» **Your task**
Using the data below, work out how many lines contain the word "Stdlib", then state that number without comment.

» **Stored data**
(** * Intelly_Jelly: the library browser ([backend/library_browser.py])

    A shallow embedding of [LibraryBrowser]: the catalog scan
    ([_get_all_files]), the paginated query ([get_files_paginated]), the
    subtitle association ([find_related_subtitle]), the paired rename
    ([rename_file]) and the file-info lookup ([get_file_info]), together
    with the parts of [os.path] they call.

    Modelling choices.
    - A Python [str] is a [string] of characters with code points below
      256 (Latin-1); [str.lower] is Python's lowering of those characters,
      which stays in that range, and strings compare by code point.
    - A Python [int] is a [Z]; [len] and list indices are [Z] as well, so
      that negative slice bounds behave as in Python.
    - [st_mtime] is a finite float; only its order is ever observed (by the
      sort), so it is the rational [Q] the float denotes.
    - [math.ceil(a / b)], for the length [a] of a list, is the ceiling of
      the quotient rounded to a double: the exact ceiling, except that a
      positive quotient of at most [2^-1075] is rounded to [0.0]
      ([ceil_div]).  The division of doubles itself is [binary64], and
      [ceil_div_binary64] proves the two equal for a length below [2^53].
    - The operating system is an interface ([OS]): [os.stat], [os.walk],
      [os.rename] and [os.getcwd] over an abstract file-system state.  A
      concrete tree-shaped POSIX file system instantiates it.
    - An exception is a value of [exn]; a computation that may raise
      returns [py A].  [logger] calls are not modelled. *)

From Stdlib Require Import ZArith QArith Lia Ascii String List Permutation Sorted.
From Stdlib Require Import DecimalString.
From stdpp Require Import base gmap strings.

Import ListNotations.
Local Open Scope string_scope.
Local Open Scope Z_scope.

(** ** Python strings *)

Module Str.

Definition len (s : string) : Z := Z.of_nat (String.length s).

(** [s[:n]] and [s[n:]] for a non-negative [n]. *)
Fixpoint take (n : nat) (s : string) : string :=
  match n, s with
  | O, _ => EmptyString
  | S _, EmptyString => EmptyString
  | S n', String a s' => String a (take n' s')
  end.

Fixpoint drop (n : nat) (s : string) : string :=
  match n, s with
  | O, _ => s
  | S _, EmptyString => EmptyString
  | S n', String _ s' => drop n' s'
  end.

(** [s.rfind(c)] for a one-character [c]: the index of the last
    occurrence, [-1] when there is none. *)
Fixpoint rfind_from (c : ascii) (s : string) (i last : Z) : Z :=
  match s with
  | EmptyString => last
  | String a s' => rfind_from c s' (i + 1) (if Ascii.eqb a c then i else last)
  end.

Definition rfind (c : ascii) (s : string) : Z := rfind_from c s 0 (-1).

Definition startswith (s pre : string) : bool := String.prefix pre s.

Fixpoint last_char (s : string) : option ascii :=
  match s with
  | EmptyString => None
  | String a EmptyString => Some a
  | String _ s' => last_char s'
  end.

Definition endswith_char (s : string) (c : ascii) : bool :=
  match last_char s with
  | Some a => Ascii.eqb a c
  | None => false
  end.

(** [s.rstrip(c)]. *)
Fixpoint rstrip (c : ascii) (s : string) : string :=
  match s with
  | EmptyString => EmptyString
  | String a s' =>
      match rstrip c s' with
      | EmptyString => if Ascii.eqb a c then EmptyString else String a EmptyString
      | r => String a r
      end
  end.

(** [s == c * len(s)]. *)
Fixpoint all_char (c : ascii) (s : string) : bool :=
  match s with
  | EmptyString => true
  | String a s' => Ascii.eqb a c && all_char c s'
  end.

(** [c.lower()] for a character below 256: the letters [A-Z] and the
    accented capitals U+00C0 to U+00DE (the sign U+00D7 apart) are moved 32
    places up, every other character is left as it is. *)
Definition lower_char (a : ascii) : ascii :=
  let n := nat_of_ascii a in
  if ((65 <=? n)%nat && (n <=? 90)%nat)
     || ((192 <=? n)%nat && (n <=? 214)%nat)
     || ((216 <=? n)%nat && (n <=? 222)%nat)
  then ascii_of_nat (n + 32) else a.

Fixpoint lower (s : string) : string :=
  match s with
  | EmptyString => EmptyString
  | String a s' => String (lower_char a) (lower s')
  end.

(** [sub in s]. *)
Fixpoint contains (sub s : string) : bool :=
  String.prefix sub s ||
  match s with
  | EmptyString => false
  | String _ s' => contains sub s'
  end.

(** [s.split(c)]. *)
Fixpoint split (c : ascii) (s : string) : list string :=
  match s with
  | EmptyString => [EmptyString]
  | String a s' =>
      if Ascii.eqb a c then EmptyString :: split c s'
      else match split c s' with
           | [] => [String a EmptyString]
           | w :: ws => String a w :: ws
           end
  end.

(** [str(n)] for a natural number. *)
Definition of_nat (n : nat) : string := NilEmpty.string_of_uint (Nat.to_uint n).

End Str.

(** ** [os.path] on POSIX ([posixpath], [genericpath]) *)

Module posixpath.

Definition sep : ascii := "/"%char.
Definition extsep : ascii := "."%char.

(** [join(a, b)]. *)
Definition join (a b : string) : string :=
  if Str.startswith b "/" then b
  else if String.eqb a "" || Str.endswith_char a sep then a ++ b
  else a ++ "/" ++ b.

Definition basename (p : string) : string :=
  let i := Str.rfind sep p + 1 in
  Str.drop (Z.to_nat i) p.

Definition dirname (p : string) : string :=
  let i := Str.rfind sep p + 1 in
  let head := Str.take (Z.to_nat i) p in
  if negb (String.eqb head "") && negb (Str.all_char sep head)
  then Str.rstrip sep head
  else head.

(** The [while] loop of [_splitext]: is there a character other than
    the dot in [p[filenameIndex:dotIndex]]? *)
Fixpoint has_non_dot (s : string) : bool :=
  match s with
  | EmptyString => false
  | String a s' => if Ascii.eqb a extsep then has_non_dot s' else true
  end.

Definition splitext (p : string) : string * string :=
  let sepIndex := Str.rfind sep p in
  let dotIndex := Str.rfind extsep p in
  if (dotIndex >? sepIndex)
     && has_non_dot (Str.take (Z.to_nat (dotIndex - (sepIndex + 1)))
                              (Str.drop (Z.to_nat (sepIndex + 1)) p))
  then (Str.take (Z.to_nat dotIndex) p, Str.drop (Z.to_nat dotIndex) p)
  else (p, "").

Definition isabs (p : string) : bool := Str.startswith p "/".

(** The loop of [normpath] over the components; [new_comps] is kept
    reversed (its head is the last component appended). *)
Fixpoint norm_comps (initial_slashes : bool) (comps new_comps : list string)
  : list string :=
  match comps with
  | [] => rev new_comps
  | comp :: rest =>
      if String.eqb comp "" || String.eqb comp "." then
        norm_comps initial_slashes rest new_comps
      else if negb (String.eqb comp "..")
              || (negb initial_slashes && match new_comps with [] => true | _ => false end)
              || match new_comps with c :: _ => String.eqb c ".." | [] => false end
      then norm_comps initial_slashes rest (comp :: new_comps)
      else norm_comps initial_slashes rest (tl new_comps)
  end.

Definition normpath (path : string) : string :=
  if String.eqb path "" then "."
  else
    let initial_slashes : nat :=
      if Str.startswith path "/" then
        if Str.startswith path "//" && negb (Str.startswith path "///")
        then 2%nat else 1%nat
      else 0%nat in
    let comps := norm_comps (negb (Nat.eqb initial_slashes 0))
                            (Str.split sep path) [] in
    let path := String.concat "/" comps in
    let path :=
      match initial_slashes with
      | O => path
      | 1%nat => "/" ++ path
      | _ => "//" ++ path
      end in
    if String.eqb path "" then "." else path.

Definition abspath (cwd path : string) : string :=
  if isabs path then normpath path else normpath (join cwd path).

(** [len(commonprefix([a, b]))] for two lists of components. *)
Fixpoint common_len (a b : list string) : nat :=
  match a, b with
  | x :: a', y :: b' => if String.eqb x y then S (common_len a' b') else O
  | _, _ => O
  end.

Definition nonempty (x : string) : bool := negb (String.eqb x "").

(** [join] applied to all the components of a non-empty list. *)
Definition join_all (l : list string) : string :=
  match l with
  | [] => ""
  | a :: p => fold_left join p a
  end.

(** [relpath(path, start)], with the current directory [cwd];
    [None] stands for its [ValueError("no path specified")]. *)
Definition relpath (cwd path start : string) : option string :=
  if String.eqb path "" then None
  else
    let start_list := List.filter nonempty (Str.split sep (abspath cwd start)) in
    let path_list := List.filter nonempty (Str.split sep (abspath cwd path)) in
    let i := common_len start_list path_list in
    let rel_list := (repeat ".." (List.length start_list - i)%nat
                     ++ skipn i path_list)%list in
    match rel_list with
    | [] => Some "."
    | _ => Some (join_all rel_list)
    end.

End posixpath.

(** ** Exceptions and computations *)

(** The exceptions the modelled code can meet; each carries [str(e)]. *)
Inductive exn :=
| OSError (msg : string)
| ValueError (msg : string)
| ZeroDivisionError (msg : string)
| OverflowError (msg : string).

Definition str_exn (e : exn) : string :=
  match e with
  | OSError m | ValueError m | ZeroDivisionError m | OverflowError m => m
  end.

(** The result of a Python call: a value, or an exception that leaves the
    function. *)
Inductive py (A : Type) :=
| Return (a : A)
| Raise (e : exn).
Arguments Return {A} a.
Arguments Raise {A} e.

#[global] Instance py_ret : MRet py := @Return.
#[global] Instance py_bind : MBind py := λ A B f m,
  match m with
  | Return a => f a
  | Raise e => Raise e
  end.

(** A computation over a mutable store [S].  What it wrote before an
    exception stays written: Python does not roll back. *)
Definition M (S A : Type) : Type := S → py A * S.

Section monad.
Context {S : Type}.

Definition ret {A} (a : A) : M S A := λ s, (Return a, s).

Definition bind {A B} (m : M S A) (k : A → M S B) : M S B := λ s,
  match m s with
  | (Return a, s') => k a s'
  | (Raise e, s') => (Raise e, s')
  end.

Definition raise {A} (e : exn) : M S A := λ s, (Raise e, s).

(** [lift r]: a call that reads no store. *)
Definition lift {A} (r : py A) : M S A := λ s, (r, s).

Definition get : M S S := λ s, (Return s, s).
Definition modify (f : S → S) : M S unit := λ s, (Return tt, f s).

(** [try: m  except Exception as e: h e]. *)
Definition try_except {A} (m : M S A) (h : exn → M S A) : M S A := λ s,
  match m s with
  | (Raise e, s') => h e s'
  | r => r
  end.

(** [for x in l: body x]. *)
Fixpoint for_each {X} (l : list X) (body : X → M S unit) : M S unit :=
  match l with
  | [] => ret tt
  | x :: l' => bind (body x) (λ _, for_each l' body)
  end.
End monad.

#[global] Instance M_ret {S} : MRet (M S) := @ret S.
#[global] Instance M_bind {S} : MBind (M S) := λ A B k m, bind m k.

(** ** The operating system *)

Record stat_result := { st_size : Z; st_mtime : Q }.

(** What the browser asks of the operating system, over a state [FS].
    [os.walk] yields [(root, dirs, filenames)] in an order of the file
    system's choosing and swallows its own errors; [os.stat] and
    [os.rename] raise [OSError]. *)
Class OS (FS : Type) := {
  os_stat : FS → string → py stat_result;
  os_walk : FS → string → list (string * list string * list string);
  os_rename : FS → string → string → py FS;
  os_getcwd : FS → string;
  (** [os.stat('')] raises [FileNotFoundError]. *)
  os_stat_empty : ∀ fs, ∃ e, os_stat fs "" = Raise e
}.

Module os_path.
Section os_path.
Context {FS : Type} `{OS FS}.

» **Exercise result**
2